Data provided.
- Opening Delimiter -

(** The loop stays in the mapping and stores the histograms one after another. *)
Lemma hist_loop_file n max fsize maplen hists : forall h hsize f l,
  0 <= max -> 0 <= fsize -> maplen = fsize + n * max -> maplen < 2 ^ 64 -> strlen f = maplen ->
  0 <= h <= n -> n < 2 ^ 64 -> 0 <= hsize <= h * max ->
  exists h' hsize' cs, hist_loop n max fsize maplen hists h hsize l = (Done (h', hsize'), l ++ cs) /\
    hsize' = hsize + strlen (concat (stored (Z.to_nat (n - h)) max hists)) /\
    0 <= hsize' <= n * max /\ strlen (replay f cs) = maplen /\
    take (Z.to_nat (fsize + hsize')) (replay f cs) =
      take (Z.to_nat (fsize + hsize)) f ++ concat (stored (Z.to_nat (n - h)) max hists).
Proof.
  induction hists as [|hist hists IH]; intros h hsize f l Hmax Hfs Hml Hm64 Hf Hh Hn Hs; cbn [hist_loop].
  { exists h, hsize, []. rewrite app_nil_r. split; [done|]. replace (stored _ _ []) with (@nil bytes)
      by (by destruct (Z.to_nat (n - h))). simpl. rewrite app_nil_r. unfold strlen at 1. simpl.
    split; [lia|]. split; [nia|]. done. }
  destruct (Z.ltb_spec h n) as [Hlt|Hge]; cbn [negb].
  2:{ exists h, hsize, []. rewrite app_nil_r. split; [done|]. replace (Z.to_nat (n - h)) with 0%nat by lia.
      simpl. rewrite app_nil_r. unfold strlen at 1. simpl. split; [lia|]. split; [nia|]. done. }
  assert (Hoff : 0 <= fsize + hsize /\ fsize + hsize + max <= maplen) by nia.
  cbv zeta. rewrite to_u64_id by (unfold is_u64; lia). rewrite sys_run_.
  replace (Z.to_nat (n - h)) with (S (Z.to_nat (n - (h + 1)))) by lia. cbn [stored].
  destruct hist as [data|].
  2:{ rewrite sys_run_. eexists h, hsize, [_; _]. rewrite <- app_assoc. split; [reflexivity|].
      simpl. rewrite app_nil_r. unfold strlen at 1. simpl. split; [lia|]. split; [nia|]. done. }
  pose proof (strlen_nonneg data) as Hd. rewrite (proj2 (Z.ltb_ge maplen _)) by lia.
  set (call := ZmqRecv (fsize + hsize) max (Some data)).
  assert (Hlen : (length (take (Z.to_nat max) data) <= Z.to_nat max)%nat) by (rewrite length_take; lia).
  assert (Hfit : (Z.to_nat (fsize + hsize) + length (take (Z.to_nat max) data) <= length f)%nat)
    by (unfold strlen in Hf; lia).
  assert (Hstep : strlen (file_step f call) = maplen)
    by (unfold strlen in *; simpl; by rewrite length_splice).
  destruct (Z.ltb_spec max (strlen data)) as [Hbig|Hsmall].
  - rewrite sys_run_. eexists h, hsize, [call; _]. rewrite <- app_assoc. split; [reflexivity|].
    rewrite (proj2 (Z.leb_gt (strlen data) max)) by done. simpl. rewrite app_nil_r. unfold strlen at 1. simpl.
    split; [lia|]. split; [nia|]. split; [done|]. by apply take_splice_le.
  - rewrite (proj2 (Z.leb_le (strlen data) max)) by done.
    rewrite !to_u64_id by (unfold is_u64; nia).
    destruct (IH (h + 1) (hsize + strlen data) (file_step f call) (l ++ [call]))
      as (h' & hsize' & cs & E & Ehs & Hb & El & Et); [done|done|done|done|done|lia|done|nia|].
    rewrite E. exists h', hsize', (call :: cs). rewrite <- app_assoc. split; [done|].
    change (replay f (call :: cs)) with (replay (file_step f call) cs). cbn [concat].
    split; [unfold strlen in *; rewrite length_app; lia|]. split; [done|]. split; [done|].
    rewrite Et, app_assoc. f_equal. cbn [file_step call].
    assert (Etake : take (Z.to_nat max) data = data) by (apply take_ge; unfold strlen in *; lia).
    rewrite Etake in *. rewrite <- take_splice by done. f_equal. unfold strlen. lia.
Qed.
Lemma UnmarshalText_decodePiece (c : CSP) (text : gostring) :
  fst (UnmarshalText c text) =
  fold_left decodePiece (strings.Split text ";") c.
Proof.
  unfold UnmarshalText. simpl fst.
  apply fold_left_ext_eq, unmarshalPolicy_decodePiece.
Qed.

Lemma Slot_eqb_eq (a b : Slot) : Slot_eqb a b = true <-> a = b.
Proof.
  destruct a as [[]|], b as [[]|]; simpl; split; intros H;
    try reflexivity; try discriminate.
Qed.

Lemma Slot_eqb_refl (a : Slot) : Slot_eqb a a = true.
Proof. apply Slot_eqb_eq; reflexivity. Qed.

Lemma allSlots_NoDup : NoDup allSlots.
Proof.
  unfold allSlots, marshalOrder. cbn [map app].
  repeat (constructor; [simpl; intuition discriminate|]). constructor.
Qed.

Lemma allSlots_all (s : Slot) : In s allSlots.
Proof. destruct s as [[]|]; simpl; tauto. Qed.

Lemma sameSlot_slotGet (s : Slot) (c c' : CSP) :
  sameSlot s c c' <-> slotGet s c' = slotGet s c.
Proof.
  destruct s as [d|]; simpl; [tauto|].
  split; [intros ->; reflexivity | intros [= H]; exact H].
Qed.

(** An assignment changes the slot it names and no other. *)
Lemma slotGet_assign (s s' : Slot) (v : gostring) (c : CSP) :
  slotGet s (assign s' v c) =
  if Slot_eqb s s' then
    match s with
    | SourcesOf _ => strings.Split v " "
    | SlotReportTo => [v]
    end
  else slotGet s c.
Proof. destruct s as [[]|], s' as [[]|]; reflexivity. Qed.

Lemma decodePiece_other (s : Slot) (c : CSP) (p : gostring) :
  pieceSlot p <> Some s -> slotGet s (decodePiece c p) = slotGet s c.
Proof.
  unfold pieceSlot, decodePiece.
  destruct (pieceNameValue p) as [[k v]|]; [|reflexivity].
  destruct (slotOfName k) as [s'|]; [|reflexivity].
  intros H. rewrite slotGet_assign.
  destruct (Slot_eqb s s') eqn:E; [|reflexivity].
  apply Slot_eqb_eq in E. congruence.
Qed.

Lemma fold_decodePiece_other (s : Slot) (pieces : list gostring) (c : CSP) :
  Forall (fun p => pieceSlot p <> Some s) pieces ->
  slotGet s (fold_left decodePiece pieces c) = slotGet s c.
Proof.
  revert c; induction pieces as [|p l IH]; intros c H; [reflexivity|].
  inversion H as [|? ? Hp Hl]; subst. simpl.
  rewrite (IH _ Hl). apply decodePiece_other, Hp.
Qed.
(** * TreeMap.h: an unbalanced binary-search-tree map with a lazy in-order
      iterator.

    The development embeds [TreeMap<K,V>] and its nested [TreeIterator]
    and proves the behaviour of add / at / remove / size and of the
    iterator operations.

    Modelling conventions.
    - A [TreeMapNode*] is either [nullptr] or the address of a node together
      with the node it designates (payload and the two child pointers).  The
      address is what pointer comparison looks at; the tree owns its nodes
      exclusively, so carrying the pointee along loses nothing.
    - [unsigned int size_] is an integer in [0, UINT_MAX], increments and
      decrements wrap around modulo [UINT_MAX + 1] (32-bit unsigned int).
    - [throw std::out_of_range(msg)] is the [throw] alternative of [result];
      a member function that can throw after the object exists returns the
      outcome together with the object's state after the call.
    - [new TreeMapNode{...}] either throws [std::bad_alloc] or yields the
      address of the new node; its outcome is an explicit argument of [add]. *)

From Stdlib Require Import String.
From Stdlib Require Import ZArith List Bool Arith Lia Sorted Permutation.
From Stdlib Require Import Ascii DecimalString.
From Equations Require Import Equations.
Import ListNotations.

Set Implicit Arguments.

(** ** Exceptions and results *)

Inductive exn : Type :=
| out_of_range (what : string).

Definition KeyNotFound : exn :=
  out_of_range "No such key exists in this tree."%string.
Definition IteratorExhausted : exn :=
  out_of_range "This iterator is past its end."%string.

Inductive result (A : Type) : Type :=
| ret (a : A)
| throw (e : exn).
Arguments ret {A} a.
Arguments throw {A} e.

Definition bind {A B} (m : result A) (f : A -> result B) : result B :=
  match m with
  | ret a => f a
  | throw e => throw e
  end.

Notation "x <- m ;; k" := (bind m (fun x => k))
  (at level 61, m at next level, right associativity).
Notation "' p <- m ;; k" := (bind m (fun x => let p := x in k))
  (at level 61, p pattern, m at next level, right associativity).

(** ** unsigned int *)

Definition UINT_MAX : Z := 4294967295.
Definition uint (z : Z) : Z := (z mod (UINT_MAX + 1))%Z.

(** ** Addresses and the allocator *)

Definition addr : Type := positive.

(** Outcome of [new TreeMapNode{...}]. *)
Inductive alloc : Type :=
| bad_alloc
| fresh (a : addr).

Section TreeMap.

Variables K V : Type.
(** [operator<] and [operator>] of the key class. *)
Variable less greater : K -> K -> bool.

(** A nullable [TreeMapNode*]. *)
Inductive ptr : Type :=
| nullptr
| Node (a : addr) (payload : K * V) (right left : ptr).

(** A [TreeMapNode*] known not to be null: the address and the node's
    three fields. *)
Record TreeMapNode : Type := mkNode {
  self : addr;
  payload : K * V;
  right : ptr;
  left : ptr
}.

Definition ptr_to (n : TreeMapNode) : ptr :=
  Node (self n) (payload n) (right n) (left n).
Arguments ptr_to : simpl never.

Record TreeMap : Type := mkTreeMap {
  size_ : Z;
  root_ : ptr
}.

(** [TreeMap() : size_(0), root_(nullptr)] *)
Definition TreeMap_new : TreeMap := {| size_ := 0%Z; root_ := nullptr |}.

(** *** add *)

Fixpoint addHelper (current : ptr) (newElement : TreeMapNode) : ptr * bool :=
  match current with
  | nullptr => (ptr_to newElement, true)
  | Node a p r l =>
      if less (fst p) (fst (payload newElement)) then
        let (r', success) := addHelper r newElement in
        (Node a p r' l, success)
      else if greater (fst p) (fst (payload newElement)) then
        let (l', success) := addHelper l newElement in
        (Node a p r l', success)
      else
        (Node a p r l, false)
  end.

Definition add (new_ : alloc) (key : K) (value : V) (t : TreeMap)
  : bool * TreeMap :=
  match new_ with
  | bad_alloc => (false, t)
  | fresh a =>
      let newElement := mkNode a (key, value) nullptr nullptr in
      let (root', success) := addHelper (root_ t) newElement in
      (success,
       {| size_ := if success then uint (size_ t + 1) else size_ t;
          root_ := root' |})
  end.

(** *** remove *)

Fixpoint removeHelper (current : ptr) (key : K) : result (ptr * V) :=
  match current with
  | nullptr => throw KeyNotFound
  | Node a p r l =>
      if less (fst p) key then
        '(r', retVal) <- removeHelper r key ;;
        ret (Node a p r' l, retVal)
      else if greater (fst p) key then
        '(l', retVal) <- removeHelper l key ;;
        ret (Node a p r l', retVal)
      else
        let retVal := snd p in
        let remainingSubtree :=
          match r with
          | Node ra rp rr rl => fst (addHelper l (mkNode ra rp rr rl))
          | nullptr => l
          end in
        ret (remainingSubtree, retVal)
  end.

Definition remove (key : K) (t : TreeMap) : result V * TreeMap :=
  match removeHelper (root_ t) key with
  | throw e => (throw e, t)
  | ret (root', retVal) =>
      (ret retVal, {| size_ := uint (size_ t - 1); root_ := root' |})
  end.

(** *** at, size *)

Fixpoint atHelper (current : ptr) (key : K) : result V :=
  match current with
  | nullptr => throw KeyNotFound
  | Node a p r l =>
      if less (fst p) key then atHelper r key
      else if greater (fst p) key then atHelper l key
      else ret (snd p)
  end.

Definition at_ (key : K) (t : TreeMap) : result V := atHelper (root_ t) key.

Definition size (t : TreeMap) : Z := size_ t.

(** *** TreeIterator *)

(** [stack<TreeMapNode*>* toBeProcessed_], top of the stack first. *)
Definition TreeIterator : Type := list TreeMapNode.

(** [while (root != nullptr) { push(root); root = root->left; }] *)
Fixpoint push_left_chain (root : ptr) (toBeProcessed : TreeIterator)
  : TreeIterator :=
  match root with
  | nullptr => toBeProcessed
  | Node a p r l => push_left_chain l (mkNode a p r l :: toBeProcessed)
  end.

Definition TreeIterator_of (root : ptr) : TreeIterator :=
  push_left_chain root [].

Definition TreeIterator_end : TreeIterator := [].

Definition isLegal (it : TreeIterator) : bool :=
  negb (Nat.eqb (length it) 0).

(** [operator==] of [std::stack]: the underlying sequences have the same
    length and equal pointers position by position. *)
Fixpoint stack_eqb (s1 s2 : list TreeMapNode) : bool :=
  match s1, s2 with
  | [], [] => true
  | n1 :: s1', n2 :: s2' => Pos.eqb (self n1) (self n2) && stack_eqb s1' s2'
  | _, _ => false
  end.

Definition iter_eq (lhs rhs : TreeIterator) : bool := stack_eqb lhs rhs.
Definition iter_neq (lhs rhs : TreeIterator) : bool := negb (stack_eqb lhs rhs).

(** [operator++()]: outcome and the iterator afterwards. *)
Definition incr (it : TreeIterator) : result unit * TreeIterator :=
  if negb (isLegal it) then (throw IteratorExhausted, it)
  else
    match it with
    | [] => (throw IteratorExhausted, it)
    | current :: rest =>
        match right current with
        | nullptr => (ret tt, rest)
        | Node _ _ _ _ => (ret tt, push_left_chain (right current) rest)
        end
    end.

(** [operator*() const] *)
Definition deref (it : TreeIterator) : result (K * V) :=
  if negb (isLegal it) then throw IteratorExhausted
  else
    match it with
    | [] => throw IteratorExhausted
    | top :: _ => ret (payload top)
    end.

(** [operator->() const] *)
Definition arrow (it : TreeIterator) : result (K * V) :=
  if negb (isLegal it) then throw IteratorExhausted
  else
    match it with
    | [] => throw IteratorExhausted
    | current :: _ => ret (payload current)
    end.

(** [operator++(int)]: the copy made before the increment is returned. *)
Definition post_incr (it : TreeIterator)
  : result TreeIterator * TreeIterator :=
  let tmp := it in
  match incr it with
  | (throw e, it') => (throw e, it')
  | (ret _, it') => (ret tmp, it')
  end.

Definition begin_ (t : TreeMap) : TreeIterator := TreeIterator_of (root_ t).
Definition end_ (t : TreeMap) : TreeIterator := TreeIterator_end.

(** ** Specification vocabulary *)

Unset Implicit Arguments.

Fixpoint count (t : ptr) : nat :=
  match t with
  | nullptr => 0
  | Node _ _ r l => S (count l + count r)
  end.

(** Payloads in left-node-right order. *)
Fixpoint inorder (t : ptr) : list (K * V) :=
  match t with
  | nullptr => []
  | Node _ p r l => inorder l ++ p :: inorder r
  end.

Definition keys (t : ptr) : list K := map fst (inorder t).

(** The ordering invariant of the data model: below every node, the left
    subtree holds smaller keys only and the right subtree greater keys only. *)
Fixpoint bst (t : ptr) : Prop :=
  match t with
  | nullptr => True
  | Node _ p r l =>
      Forall (fun k => less k (fst p) = true) (keys l) /\
      Forall (fun k => greater k (fst p) = true) (keys r) /\
      bst l /\ bst r
  end.

Definition ascending (ks : list K) : Prop :=
  StronglySorted (fun a b => less a b = true) ks.

(** The tree invariant: the counter is the number of reachable nodes (and,
    being an unsigned int, lies in its range), the ordering invariant holds
    and keys are pairwise distinct. *)
Record Inv (t : TreeMap) : Prop := mkInv {
  inv_count : size_ t = Z.of_nat (count (root_ t));
  inv_uint : (0 <= size_ t <= UINT_MAX)%Z;
  inv_bst : bst (root_ t);
  inv_distinct : NoDup (keys (root_ t))
}.

(** The position of a node in a tree: the ancestors from the root down, each
    with the side on which the descent continues and the sibling subtree. *)
Inductive step : Type :=
| GoRight (a : addr) (p : K * V) (l : ptr)
| GoLeft (a : addr) (p : K * V) (r : ptr).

- Closing Delimiter -

Lines with the word "level" in them should be copied from the preceding records.

Answer space.
  (at level 61, m at next level, right associativity).
  (at level 61, p pattern, m at next level, right associativity).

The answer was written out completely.